Brecht reprend sa copie (mais tient bon sur l’éléphant), remanie l’ordre, supprime certains photogrammes et l’ouvrage finit par paraître en RDA à l’automne 1955. L’édition française reprend une quinzaine de planches écartées.

Illustration 3
© dr

Un portrait de Hermann Göring, de profil, bras croisés (journal américain, 1944) et aussitôt Brecht en fait un personnage que l’on croirait sorti d’une de ses pièces : « Je suis le clown-boucher de cette baraque / L’Hermann de fer, le catcheur populaire / Maréchal du Reich, flic et roi de l’arnaque / Tu me donnes la main ? Compte tes doigts, mon cher. ». Les victimes, elles, suscitent la compassion du poète. Une femme accroupie regarde, bouche ouverte, son enfant mort, victime d’un bombardement de l’armée japonaise sur le base britannique de Singapour : « Ô double chœur des lamentations, ô voix / des victimes et des bourreaux à la corvée ! / Le fils du ciel a besoin de Singapour, sachez, / Mais, femme, de ton fils personne n’a besoin que toi. »

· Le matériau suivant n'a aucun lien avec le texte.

(* ===== verification/ArtifactGuarantees.v ===== *)
(** What artifact records promise: the outputs accepted from a worker can be
    recorded, and stages only get artifacts their tenant may use. *)
From S2P Require Import Prelude PyValue Errors ArtifactVocab Conversion Artifacts ArtifactFacts.
From stdpp Require Import options.
Import Errors Vocab Artifacts.

#[local] Open Scope Z_scope.
#[local] Arguments require : simpl never.
#[local] Arguments value_get : simpl never.
#[local] Arguments dict_set : simpl never.
#[local] Arguments validate_artifact_descriptor : simpl never.

Section outputs.
Variable v : Vocabulary.
Variable artifact_types : list string.
Variable plugin_formats : list ArtifactFormatDefinition.
Variable redact_name : string → string.
Variable public_metadata : dict value → dict value.

#[local] Abbreviation validate := (validate_artifact_descriptor v artifact_types plugin_formats redact_name public_metadata).
#[local] Abbreviation complete := (λ d, ∃ kind m, checked v artifact_types plugin_formats kind d ∧ mirrored m d).

(** ** Normalisation *)

Lemma append_unique_spec out item :
  NoDup (artifact_key <$> out) → Forall complete out → complete item →
  NoDup (artifact_key <$> _append_unique out item) ∧ Forall complete (_append_unique out item) ∧ _append_unique out item ≠ [].
Proof using Type.
  intros Hnd Hall Hitem. unfold _append_unique. case_decide as Hin.
  - split_and!; [done..|]. intros ->. by apply elem_of_nil in Hin.
  - rewrite fmap_app. split_and!; [|by apply Forall_app; auto|by destruct out].
    apply NoDup_app. split_and!; [done| |apply NoDup_singleton]. by intros key Hkey ->%list_elem_of_singleton.
Qed.

#[local] Abbreviation collected := (fold_res (collect v artifact_types plugin_formats redact_name public_metadata)).

Lemma collected_cons out i x l :
  collected out ((i, x) :: l) = (validate "outputs.artifacts" i x ≫= λ item, collected (_append_unique out item) l).
Proof using Type.
  transitivity ((validate "outputs.artifacts" i x ≫= λ item, Ok (_append_unique out item)) ≫= λ s, collected s l); [done|].
  by destruct (validate "outputs.artifacts" i x).
Qed.

Lemma collected_nonempty l out : out ≠ [] → collected out l ≠ Ok [].
Proof using Type.
  revert out. induction l as [|[i x] l IH]; intros out Hout; [cbn; congruence|]. rewrite collected_cons.
  intros (item & _ & Hf)%bind_Ok. revert Hf. apply IH. unfold _append_unique. case_decide; [done|]. by destruct out.
Qed.

Lemma collect_spec l out items :
  NoDup (artifact_key <$> out) → Forall complete out → collected out l = Ok items →
  NoDup (artifact_key <$> items) ∧ Forall complete items ∧ (items = [] → l = []).
Proof using Type.
  revert out. induction l as [|[i x] l IH]; intros out Hnd Hall; [cbn; by intros [= <-]|]. rewrite collected_cons.
  intros (item & Hv & Hf)%bind_Ok. apply validate_checked in Hv as [Hc _].
  destruct (append_unique_spec out item Hnd Hall Hc) as (H1 & H2 & H3).
  destruct (IH _ H1 H2 Hf) as (? & ? & _). split_and!; [done..|]. intros ->. by apply collected_nonempty in Hf.
Qed.

(** ** Recording *)

(** The row recorded for an item. *)
Record recorded (tenant job task : string) (item : dict value) (r : ArtifactRow) : Prop := {
  rc_task : of_task tenant task r;
  rc_job : ar_job_id r = job;
  rc_kind : value_get "kind" item = VStr (ar_kind r) ∧ Conversion.is_valid_artifact_key (ar_kind r) = true;
  rc_uri : ar_uri r = _optional_str (value_get "uri" item);
  rc_format f : row_metadata "artifact_format" r = VStr f → is_format_compatible_with_kind v (ar_kind r) f = true;
  rc_datatype dt kt : row_metadata "datatype" r = VStr dt → datatype_for_kind v (ar_kind r) = Some kt → dt = kt;
  rc_core : core_kind v (ar_kind r) ≠ None → ∃ f, row_metadata "artifact_format" r = VStr f
}.

Lemma row_recorded tenant job task id inputs i item d :
  validate "outputs.artifacts" i (VDict item) = Ok d →
  recorded tenant job task item (artifact_row public_metadata tenant job task id inputs d).
Proof using Type.
  intros Hi.
  apply validate_checked in Hi as [(kind & m & Hc & [Hm Hmirror]) Hkeep]. specialize (Hkeep item).
  assert (ar_kind (artifact_row public_metadata tenant job task id inputs d) = kind) as Hkind by (cbn; by rewrite (ck_kind _ _ _ _ _ Hc)).
  assert (∀ key, key ∈ _RESERVED_ARTIFACT_METADATA_KEYS →
    row_metadata key (artifact_row public_metadata tenant job task id inputs d) = value_get key d) as Hrow.
  { intros key Hk. unfold row_metadata. cbn. rewrite Hm. by apply Hmirror. }
  split; rewrite ?Hkind.
  - done.
  - done.
  - split; [|by apply (ck_key _ _ _ _ _ Hc)]. rewrite <-Hkeep by (done || list_in). apply (ck_kind _ _ _ _ _ Hc).
  - cbn. by rewrite Hkeep by (done || list_in).
  - intros f. rewrite Hrow by list_in. intros Hf. pose proof (ck_format _ _ _ _ _ Hc "") as Hok. rewrite Hf in Hok.
    unfold check_format in Hok. apply bind_unit in Hok as [_ Hok]. by apply require_Ok in Hok.
  - intros dt kt. rewrite Hrow by list_in. intros Hdt Hkt. pose proof (ck_datatype _ _ _ _ _ Hc "") as Hok. rewrite Hdt in Hok.
    unfold check_datatype in Hok. apply bind_unit in Hok as [_ Hok]. apply bind_unit in Hok as [_ Hok]. rewrite Hkt in Hok.
    by apply require_Ok, bool_decide_eq_true in Hok.
  - intros Hcore. rewrite Hrow by list_in. pose proof (ck_format _ _ _ _ _ Hc "") as Hok.
    unfold check_format in Hok. apply bind_unit in Hok as [Hok _]. apply raise_if_Ok, negb_false_iff in Hok.
    destruct (value_get "artifact_format" d) eqn:Ef; try done; [|by eexists].
    apply (ck_default _ _ _ _ _ Hc) in Ef. unfold default_format in Ef. by destruct (core_kind v kind).
Qed.

Lemma record_spec tenant job task state new_id items n rows :
  Forall complete items →
  ∃ new, fold_res (λ rows ix,
      item ← validate "outputs.artifacts" ix.1 ix.2;
      Ok (rows ++ [artifact_row public_metadata tenant job task (new_id ix.1) (_task_inputs state) item]))
    rows (zip (seq n (length items)) (VDict <$> items)) = Ok (rows ++ new) ∧
    Forall2 (recorded tenant job task) items new ∧ ar_id <$> new = new_id <$> seq n (length items).
Proof using Type.
  revert n rows. induction items as [|item items IH]; intros n rows Hall; cbn.
  - exists []. by rewrite app_nil_r.
  - apply Forall_cons in Hall as [(kind & m & Hc & Hm) Hall].
    destruct (checked_validates v artifact_types plugin_formats redact_name public_metadata "outputs.artifacts" n kind m item Hc Hm) as [d Hd].
    rewrite Hd. cbn.
    destruct (IH (S n) (rows ++ [artifact_row public_metadata tenant job task (new_id n) (_task_inputs state) d]) Hall) as (new & Hf & H2 & Hids).
    eexists (artifact_row public_metadata tenant job task (new_id n) (_task_inputs state) d :: new). rewrite Hf, <-app_assoc.
    split_and!; [done| |cbn; by rewrite Hids]. constructor; [|done]. by eapply row_recorded.
Qed.

Lemma listed_set items d : items ≠ [] → listed_artifacts (dict_set "artifacts" (VList (VDict <$> items)) d) = Ok (VDict <$> items).
Proof using Type. intros Hne. unfold listed_artifacts. rewrite value_get_set_eq. by destruct items. Qed.


(** ** Input artifacts *)

(** The row a reference may be resolved to. *)
Record admissible (tenant : string) (dataset_id : option string) (rows : list ArtifactRow) (role : string) (x : value)
    (r : ArtifactRow) : Prop := {
  ad_role : Conversion.is_valid_artifact_key role = true;
  ad_row : r ∈ rows;
  ad_tenant : ar_tenant_id r = tenant;
  ad_ref : ∃ d, x = VDict d ∧ value_get "artifact_id" d = VStr (ar_id r) ∧ ar_id r ≠ "" ∧
    (value_get "kind" d = VNone ∨ value_get "kind" d = VStr (ar_kind r) ∧ Conversion.is_valid_artifact_key (ar_kind r) = true);
  ad_allowed : is_artifact_allowed_for_role role (ar_kind r) = true;
  ad_dataset a b : dataset_id = Some a → ar_dataset_id r = Some b → a = b
}.

Lemma get_artifact_Ok tenant id rows r :
  NoDup (ar_id <$> rows) →
  get_artifact tenant id rows = Ok r ↔ r ∈ rows ∧ ar_id r = id ∧ ar_tenant_id r = tenant.
Proof using Type.
  intros Hnd. unfold get_artifact.
  assert (∀ r', head (filter (λ r, ar_id r = id) rows) = Some r' ↔ r' ∈ rows ∧ ar_id r' = id) as Hh.
  { intros r'. split.
    - intros Hr. assert (r' ∈ filter (λ r, ar_id r = id) rows) as [? ?]%list_elem_of_filter; [|done].
      destruct (filter _ rows); [done|]. injection Hr as ->. by left.
    - intros [Hin <-]. induction rows as [|r0 rows IH]; [by apply elem_of_nil in Hin|].
      cbn in Hnd. apply NoDup_cons in Hnd as [Hr0 Hnd]. apply elem_of_cons in Hin as [->|Hin].
      + by rewrite filter_cons_True.
      + rewrite filter_cons_False; [by apply IH|]. intros Heq. apply Hr0. rewrite Heq. by apply list_elem_of_fmap_2. }
  destruct (head _) as [r'|] eqn:E.
  - clear E. destruct (proj1 (Hh r') eq_refl) as [Hin Hid]. case_decide as Ht.
    + split; [by intros [= <-]|]. intros (Hr & Hir & _). assert (Some r' = Some r) as [= ->] by (by apply Hh). done.
    + split; [done|]. intros (Hr & Hir & Htr). destruct Ht. assert (Some r' = Some r) as [= ->] by (by apply Hh). done.
  - split; [done|]. intros (Hr & Hir & _). assert (None = Some r) as [=]. by apply Hh.
Qed.

Lemma ref_Ok role x id k :
  _artifact_ref_dict role x = Ok (id, k) ↔
  ∃ d, x = VDict d ∧ value_get "artifact_id" d = VStr id ∧ id ≠ "" ∧
    (value_get "kind" d = VNone ∧ k = None ∨ ∃ kind, value_get "kind" d = VStr kind ∧ k = Some kind ∧ Conversion.is_valid_artifact_key kind = true).
Proof using Type.
  unfold _artifact_ref_dict. destruct x as [| | | | | |d]; try (split; [done|by intros (d & [=] & _)]).
  destruct (value_get "artifact_id" d) as [| | | |id'| |] eqn:Ei;
    try (split; [done|by intros (d' & [= <-] & Hid & _); rewrite Ei in Hid]).
  rewrite !bind_unit, require_Ok, raise_if_Ok, negb_true_iff, negb_false_iff, bool_decide_eq_false. split.
  - intros (Hne & Hk & [= -> <-]). exists d. split_and!; [done..|]. destruct (value_get "kind" d) as [| | | |kind| |]; try done; [by left|].
    right. by exists kind.
  - intros (d' & [= <-] & Hid & Hne & Hk). rewrite Ei in Hid. injection Hid as ->. split; [done|].
    destruct Hk as [[-> ->]|(kind & -> & -> & Hv)]; by split.
Qed.

Lemma resolve_one_Ok tenant dataset_id rows role x r :
  NoDup (ar_id <$> rows) →
  resolve_one tenant dataset_id rows role x = Ok r ↔ admissible tenant dataset_id rows role x r.
Proof using Type.
  intros Hnd. unfold resolve_one. rewrite bind_unit, raise_if_Ok, negb_false_iff. split.
  - intros (Hrole & ([id k] & Href & (r' & Hr & [Hkind [Hall [Hds [= ->]]%bind_unit]%bind_unit]%bind_unit)%bind_Ok)%bind_Ok).
    cbn [fst snd] in Hr, Hkind. apply get_artifact_Ok in Hr as (Hin & Hid & Ht); [|done]. subst id.
    apply ref_Ok in Href as (d & -> & Hid & Hne & Hk). apply require_Ok in Hall. split; try done.
    + exists d. split_and!; [done..|]. destruct Hk as [[? ->]|(kind & ? & -> & ?)]; [by left|right].
      apply require_Ok, bool_decide_eq_true in Hkind as ->. done.
    + intros a b -> Hb. rewrite Hb in Hds. apply require_Ok, bool_decide_eq_true in Hds. congruence.
  - intros [Hrole Hin Ht (d & -> & Hid & Hne & Hk) Hall Hds]. split; [done|]. apply bind_Ok.
    destruct Hk as [Hk|[Hk Hv]].
    + exists (ar_id r, None). split; [apply ref_Ok; exists d; auto 10|]. apply bind_Ok. exists r. cbn [fst snd].
      split; [by apply get_artifact_Ok|]. apply bind_unit. split; [done|]. apply bind_unit. split; [by apply require_Ok|].
      apply bind_unit. split; [|done]. destruct dataset_id as [a|], (ar_dataset_id r) as [b|]; try done.
      apply require_Ok, bool_decide_eq_true. symmetry. by apply Hds.
    + exists (ar_id r, Some (ar_kind r)). split; [apply ref_Ok; exists d; eauto 10|]. apply bind_Ok. exists r. cbn [fst snd].
      split; [by apply get_artifact_Ok|]. apply bind_unit. split; [by apply require_Ok, bool_decide_eq_true|].
      apply bind_unit. split; [by apply require_Ok|].
      apply bind_unit. split; [|done]. destruct dataset_id as [a|], (ar_dataset_id r) as [b|]; try done.
      apply require_Ok, bool_decide_eq_true. symmetry. by apply Hds.
Qed.

Lemma resolve_all tenant dataset_id rows inp out0 out :
  NoDup (dict_keys inp) → (∀ role, role ∈ dict_keys inp → role ∉ dict_keys out0) →
  fold_res (λ out rx, r ← resolve_one tenant dataset_id rows rx.1 rx.2; Ok (dict_set rx.1 (resolved_artifact v r) out)) out0 inp =
    Ok out ↔
  ∃ rs, Forall2 (λ rx r, resolve_one tenant dataset_id rows rx.1 rx.2 = Ok r) inp rs ∧
    out = out0 ++ zip (dict_keys inp) (resolved_artifact v <$> rs).
Proof using Type.
  revert out0 out. induction inp as [|[role x] inp IH]; intros out0 out Hnd Hfresh; cbn.
  - split; [intros [= <-]; exists []; by rewrite app_nil_r|]. intros (rs & Hrs & ->). by rewrite app_nil_r.
  - cbn in Hnd. apply NoDup_cons in Hnd as [Hrole Hnd].
    assert (∀ r, NoDup (dict_keys inp) ∧ ∀ role', role' ∈ dict_keys inp → role' ∉ dict_keys (dict_set role (resolved_artifact v r) out0)) as Hnext.
    { intros r. split; [done|]. intros role' Hin [->|Hin']%dict_keys_set; [done|]. apply (Hfresh role'); [by right|done]. }
    assert (∀ r, dict_set role (resolved_artifact v r) out0 = out0 ++ [(role, resolved_artifact v r)]) as Hset
      by (intros r; apply dict_set_fresh, Hfresh; by left).
    split.
    + intros (out1 & (r & Hr & [= <-])%bind_Ok & Hf)%bind_Ok. destruct (Hnext r) as [N1 N2].
      apply (IH _ _ N1 N2) in Hf as (rs & H2 & ->).
      exists (r :: rs). split; [by constructor|]. cbn. by rewrite Hset, <-app_assoc.
    + intros (rs & H2 & ->). inversion H2 as [|? r ? rs' Hr H2']; subst. cbn in Hr |- *. apply bind_Ok.
      exists (dict_set role (resolved_artifact v r) out0). split; [by rewrite Hr|]. destruct (Hnext r) as [N1 N2].
      apply (IH _ _ N1 N2). exists rs'.
      split; [done|]. by rewrite Hset, <-app_assoc.
Qed.

End outputs.

(** ** Witnesses *)

Definition example_datatypes : dict string :=
  [("features", "feature_set"); ("pairs", "pair_set"); ("matches", "match_graph"); ("reconstruction", "sparse_model");
   ("projection", "image_set")].

Definition example_io : dict FormatSpec :=
  (λ kv, (kv.1, mkFormatSpec kv.1 (default "" (dict_get (namespace (remove_prefix "sfmapi." kv.1)) example_datatypes)) "")) <$>
    _CORE_FORMAT_WIRE_DETAILS.

Definition example_vocabulary : Vocabulary :=
  match build_vocabulary example_io with Ok v => v | Err _ => mkVocabulary [] [] [] end.

Example example_import : build_vocabulary example_io = Ok example_vocabulary.
Proof. by vm_compute. Qed.

Definition example_outputs : value :=
  let item := VDict [("kind", VStr "features.local.v1"); ("name", VStr "/tmp/run/f.h5"); ("uri", VStr "s3://bucket/f")] in
  VDict [("count", VInt 2); ("artifacts", VList [item; item])].

Definition normalize_example : res api_error (dict value) :=
  normalize_task_outputs example_vocabulary [] [] id id "extract_features" example_outputs.


Definition example_row : ArtifactRow :=
  mkRow "a1" "t" "j" "k" None (Some "d") "matches.indexed.v1" None None None None None.

Definition example_reference : value := VDict [("artifact_id", VStr "a1"); ("kind", VNone)].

Ainsi apprend-t-on la guerre comme on apprend l’alphabet. Un photogramme montre Hitler debout, haranguant la foule. Le poème qui l’accompagne fait le lien avec la célèbre réplique d’Arturo Ui (pièce écrite en 1941), laquelle, par les temps qui courent, ne manque pas d’échos :

« Ca là, c’est ce qui faillit un jour régir le monde. / Les peuples s’en rendirent maîtres. Cependant / Je voudrais que vous ne triomphiez pas sur-le-champ : / Le ventre est encore fécond, d’où vint la chose immonde. »

Bertolt Brecht, L’ABC de la guerre, L’Arche, 208 p., 23 euros.